What this task involves: Word for word, restate the line containing "r ← on_db (DBConnection.Execute" and all the lines that come after it in the entries below. Include nothing from before it.

Task input:

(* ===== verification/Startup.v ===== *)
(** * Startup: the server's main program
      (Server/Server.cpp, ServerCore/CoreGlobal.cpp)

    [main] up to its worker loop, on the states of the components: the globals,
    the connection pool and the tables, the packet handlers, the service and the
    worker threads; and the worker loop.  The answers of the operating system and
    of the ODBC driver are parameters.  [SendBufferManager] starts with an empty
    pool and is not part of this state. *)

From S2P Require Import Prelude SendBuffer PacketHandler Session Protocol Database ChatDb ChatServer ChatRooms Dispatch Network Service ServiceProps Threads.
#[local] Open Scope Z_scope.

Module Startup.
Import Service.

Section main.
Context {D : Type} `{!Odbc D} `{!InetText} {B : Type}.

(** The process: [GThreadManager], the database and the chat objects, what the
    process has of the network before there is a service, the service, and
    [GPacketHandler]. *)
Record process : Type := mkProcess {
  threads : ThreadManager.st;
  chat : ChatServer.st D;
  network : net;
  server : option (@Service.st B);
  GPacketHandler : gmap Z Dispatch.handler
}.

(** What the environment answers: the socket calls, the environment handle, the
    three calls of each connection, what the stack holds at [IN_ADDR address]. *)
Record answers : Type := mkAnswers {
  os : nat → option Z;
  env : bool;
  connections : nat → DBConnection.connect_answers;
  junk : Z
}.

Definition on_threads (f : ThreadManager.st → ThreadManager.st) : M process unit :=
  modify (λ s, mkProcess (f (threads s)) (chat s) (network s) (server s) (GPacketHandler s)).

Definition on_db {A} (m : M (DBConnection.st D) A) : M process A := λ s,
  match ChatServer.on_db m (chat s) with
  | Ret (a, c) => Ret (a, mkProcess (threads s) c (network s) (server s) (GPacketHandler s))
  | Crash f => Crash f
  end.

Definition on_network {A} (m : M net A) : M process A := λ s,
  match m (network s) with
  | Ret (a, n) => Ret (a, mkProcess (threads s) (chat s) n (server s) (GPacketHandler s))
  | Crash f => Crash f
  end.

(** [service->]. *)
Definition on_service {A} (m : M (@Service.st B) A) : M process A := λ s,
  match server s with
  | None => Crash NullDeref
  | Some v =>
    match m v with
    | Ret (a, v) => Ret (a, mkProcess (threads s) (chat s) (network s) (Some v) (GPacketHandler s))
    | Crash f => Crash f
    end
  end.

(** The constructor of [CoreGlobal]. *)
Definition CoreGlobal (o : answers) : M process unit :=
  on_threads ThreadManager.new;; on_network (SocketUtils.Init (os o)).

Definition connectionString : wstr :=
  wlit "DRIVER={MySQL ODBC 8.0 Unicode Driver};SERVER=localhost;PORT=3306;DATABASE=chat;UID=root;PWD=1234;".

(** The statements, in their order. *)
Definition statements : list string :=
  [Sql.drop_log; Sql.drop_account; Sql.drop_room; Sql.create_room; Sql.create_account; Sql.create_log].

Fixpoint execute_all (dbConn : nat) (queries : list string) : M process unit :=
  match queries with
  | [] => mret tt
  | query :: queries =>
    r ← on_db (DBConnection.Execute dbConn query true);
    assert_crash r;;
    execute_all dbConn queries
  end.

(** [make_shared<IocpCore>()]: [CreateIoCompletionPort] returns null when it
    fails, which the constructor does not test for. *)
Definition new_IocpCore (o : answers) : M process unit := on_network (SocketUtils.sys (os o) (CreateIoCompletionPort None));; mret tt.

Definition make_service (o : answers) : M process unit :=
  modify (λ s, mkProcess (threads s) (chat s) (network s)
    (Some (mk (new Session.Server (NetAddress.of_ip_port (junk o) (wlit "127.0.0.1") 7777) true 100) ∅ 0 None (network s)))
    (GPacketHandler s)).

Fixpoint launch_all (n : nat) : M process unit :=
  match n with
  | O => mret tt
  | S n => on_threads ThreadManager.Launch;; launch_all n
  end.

Written response:
    r ← on_db (DBConnection.Execute dbConn query true);
    assert_crash r;;
    execute_all dbConn queries
  end.

(** [make_shared<IocpCore>()]: [CreateIoCompletionPort] returns null when it
    fails, which the constructor does not test for. *)
Definition new_IocpCore (o : answers) : M process unit := on_network (SocketUtils.sys (os o) (CreateIoCompletionPort None));; mret tt.

Definition make_service (o : answers) : M process unit :=
  modify (λ s, mkProcess (threads s) (chat s) (network s)
    (Some (mk (new Session.Server (NetAddress.of_ip_port (junk o) (wlit "127.0.0.1") 7777) true 100) ∅ 0 None (network s)))
    (GPacketHandler s)).

Fixpoint launch_all (n : nat) : M process unit :=
  match n with
  | O => mret tt
  | S n => on_threads ThreadManager.Launch;; launch_all n
  end.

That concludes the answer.